The first KVM switch 204a includes a first video port 211a, a second video port 211b, a third video port 211c, a switch button 216 and at least one of a keyboard port 212 and a mouse port 214. The first KVM switch 204a performs switch operation among the first video source 226a, the fourth video source 226d and the seventh video source 226g. The first video port 210a, the second video port 211b, the third video port 211c can be coupled to the first video source 226a, the fourth video source 226d or the seventh video source 226g, respectively. The second KVM switch 204b includes the fourth video port 211d, the fifth video port 211e, the sixth video port 211f, each of which can be coupled to the second video source 226b, the fifth video source 226e and the eighth video source 226h, respectively. The second KVM switch 204b implements the switch operation among the second video source 226b, the fifth video source 226e and the eighth video source 226h. Likewise, the third KVM switch 204c includes a seventh video port 211g, a eighth video port 211h and the ninth video port 211i, each of which can be coupled to the third video source 226c, the sixth video source 226f and the ninth video source 226i. The third KVM switch 204c implements the switch operation among the third video source 226c, the sixth video source 226f and the ninth video source 226i.
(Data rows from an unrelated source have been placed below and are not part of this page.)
(** C33.  Configurations stay well typed: from [new_config] on, through any
    sequence of driver operations, a configuration has as many regions as the
    driver was built for, all with machine-integer bounds and unlocked
    top-of-range permissions, and its app memory region, once set, names a
    region that exists. *)
Theorem pmp_config_well_typed hw c0 hw' c :
  pmp_new_config MAX hw = (Some c0, hw') → rtc pmp_step c0 c → pmp_config_ok MAX c.
Proof.
  intros E Hr. assert (H0 : pmp_config_ok MAX c0).
  { unfold pmp_new_config in E. case_match; [|done]. injection E as <- _.
    split; cbn; [by rewrite length_replicate|apply Forall_replicate; by intros|done]. }
  clear E. induction Hr as [|c c' c'' Hs _ IH]; [done|]. by apply IH, (pmp_step_ok c).
Qed.

End wf.

(** ** Overlap and allocation *)

(** Ranges reported as disjoint share at most one word; ranges that are
    reported as overlapping do overlap. *)
Lemma pmp_overlaps_tolerance r start size b :
  0 ≤ start → 0 ≤ size → 0 ≤ (pmp_location r).1 → 0 < (pmp_location r).2 →
  pmp_overlaps r start size = Ret b →
  let rs := (pmp_location r).1 in
  let re := (pmp_location r).1 + (pmp_location r).2 in
  if b then rs < start + size ∧ start < re
  else Z.min re (start + size) - Z.max rs start ≤ 4.
Proof.
  intros Hs Hz Hr1 Hr2. unfold pmp_overlaps. destruct (pmp_location r) as [rs rz]. cbn [fst snd] in *.
  intros E. apply outcome_bind_Ret in E as (oe & E1 & E). apply uadd_Ret in E1 as [-> _].
  apply outcome_bind_Ret in E as (re & E2 & E). apply uadd_Ret in E2 as [-> _].
  destruct (Z.eqb_spec (rs + rz) 0); [lia|]. rewrite andb_false_r in E.
  apply outcome_bind_Ret in E as (oe & E3 & E). apply usub_Ret in E3 as [-> _].
  destruct (Z.ltb_spec rs (start + size - 4)).
  - apply outcome_bind_Ret in E as (re & E4 & E). apply usub_Ret in E4 as [-> _].
    destruct (Z.ltb_spec start (rs + rz - 4)); injection E as <-; lia.
  - injection E as <-. lia.
Qed.

Lemma align_up_4_ok x : 0 ≤ x → x + 4 ≤ usize_bound → align_up_4 x = Ret (x + (- x) mod 4).
Proof.
  intros Hx Hb. unfold align_up_4. pose proof (Z.mod_pos_bound x 4 ltac:(lia)).
  destruct (Z.eqb_spec (x mod 4) 0) as [E|E].
  - rewrite Z.mod_opp_l_z by lia. f_equal. lia.
  - rewrite Z.mod_opp_l_nz by lia. rewrite uadd_ok by lia. f_equal.
Qed.

(** A region allocation that finds a free slot always succeeds, with the
    start and the size rounded up to words and the size to at least eight
    bytes.  The size of the memory on offer only takes part in the overlap
    test, so the region lies in that memory exactly when there happens to be
    room. *)
Theorem pmp_allocate_region_result MAX mask us uz mrs p c n :
  pmp_config_ok MAX c → 0 ≤ us → 0 ≤ mrs → us + 4 ≤ usize_bound → mrs + 4 ≤ usize_bound →
  pmp_any_overlaps (pmp_regions c) us uz = Ret false → pmp_unused_region_number mask c = Some n →
  let start := us + (- us) mod 4 in
  let size := Z.max 8 (mrs + (- mrs) mod 4) in
  ∃ c', pmp_allocate_region mask us uz mrs p c = Ret (Some (Region_new start size), c') ∧
    pmp_regions c' = <[n := Some (PMPRegion_new start size p)]> (pmp_regions c) ∧
    app_memory_region c' = app_memory_region c ∧ pmp_is_dirty c' = true ∧
    (start + size ≤ us + uz ↔ (- us) mod 4 + size ≤ uz).
Proof.
  intros Hc Hus Hm Hbu Hbm Hov Hn start size. eexists. split.
  { unfold pmp_allocate_region. rewrite Hov. cbn [mbind outcome_bind]. rewrite Hn.
    unfold place_region. rewrite !align_up_4_ok by done. cbn [mbind outcome_bind].
    fold start. replace (if _ <? 8 then 8 else _) with size by (unfold size; split_tests; lia). reflexivity. }
  split_and!; [done..|]. unfold start. lia.
Qed.

(** ** Concrete configurations

    Sixteen entries, as a reset leaves them; a configuration with a flash and a
    memory region. *)

Definition ex_pmp : PMP := mkPMP 1 None 0 16 (replicate 4 0) (replicate 16 0).

Definition ex_pmp_regions : list (option PMPRegion) :=
  Some (PMPRegion_new 262144 128 ReadExecuteOnly) :: Some (PMPRegion_new 536887296 66 ReadWriteOnly)
  :: replicate 6 None.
The first synchronization cable 206a couples the first KVM switch 204a to the second KVM switch 204b, and the second synchronization cable 206b couples the second KVM switch 204b to the third KVM switch 204c. The first synchronization cable 206a and the second synchronization cable 206b transmit a control signal. Via the control signal, the synchronization cable 206a and the second synchronization cable 206b synchronizes the switch operation of the first KVM switch 204a, the second KVM switch 204b and the third KVM switch 204c. In other words, when the first KVM switch 204a is switched, the first KVM switch 204a controls the switch statuses of the second KVM switch 204b and the third KVM switch 204c in response to the control signal transmitted by the first synchronization cable 206a and the second synchronization cable 206b. In one embodiment, the first KVM switch 204a receives a request from the keyboard port 212 or the mouse port 214, or receives a hokey signal of the keyboard 218, the first KVM switch 204a generates the control signal. Alternatively, the switch button 216 generates the control signal when the switch button 216 is pressed. Further, the first synchronization cable 206a or the second synchronization cable 206b can be a pair of conducting wires for transmitting the control signal. Preferably, the first synchronization cable 206a or the second synchronization cable 206b is a cable for transmitting an audio signal originally, which is used to transmit the control signal in the present invention.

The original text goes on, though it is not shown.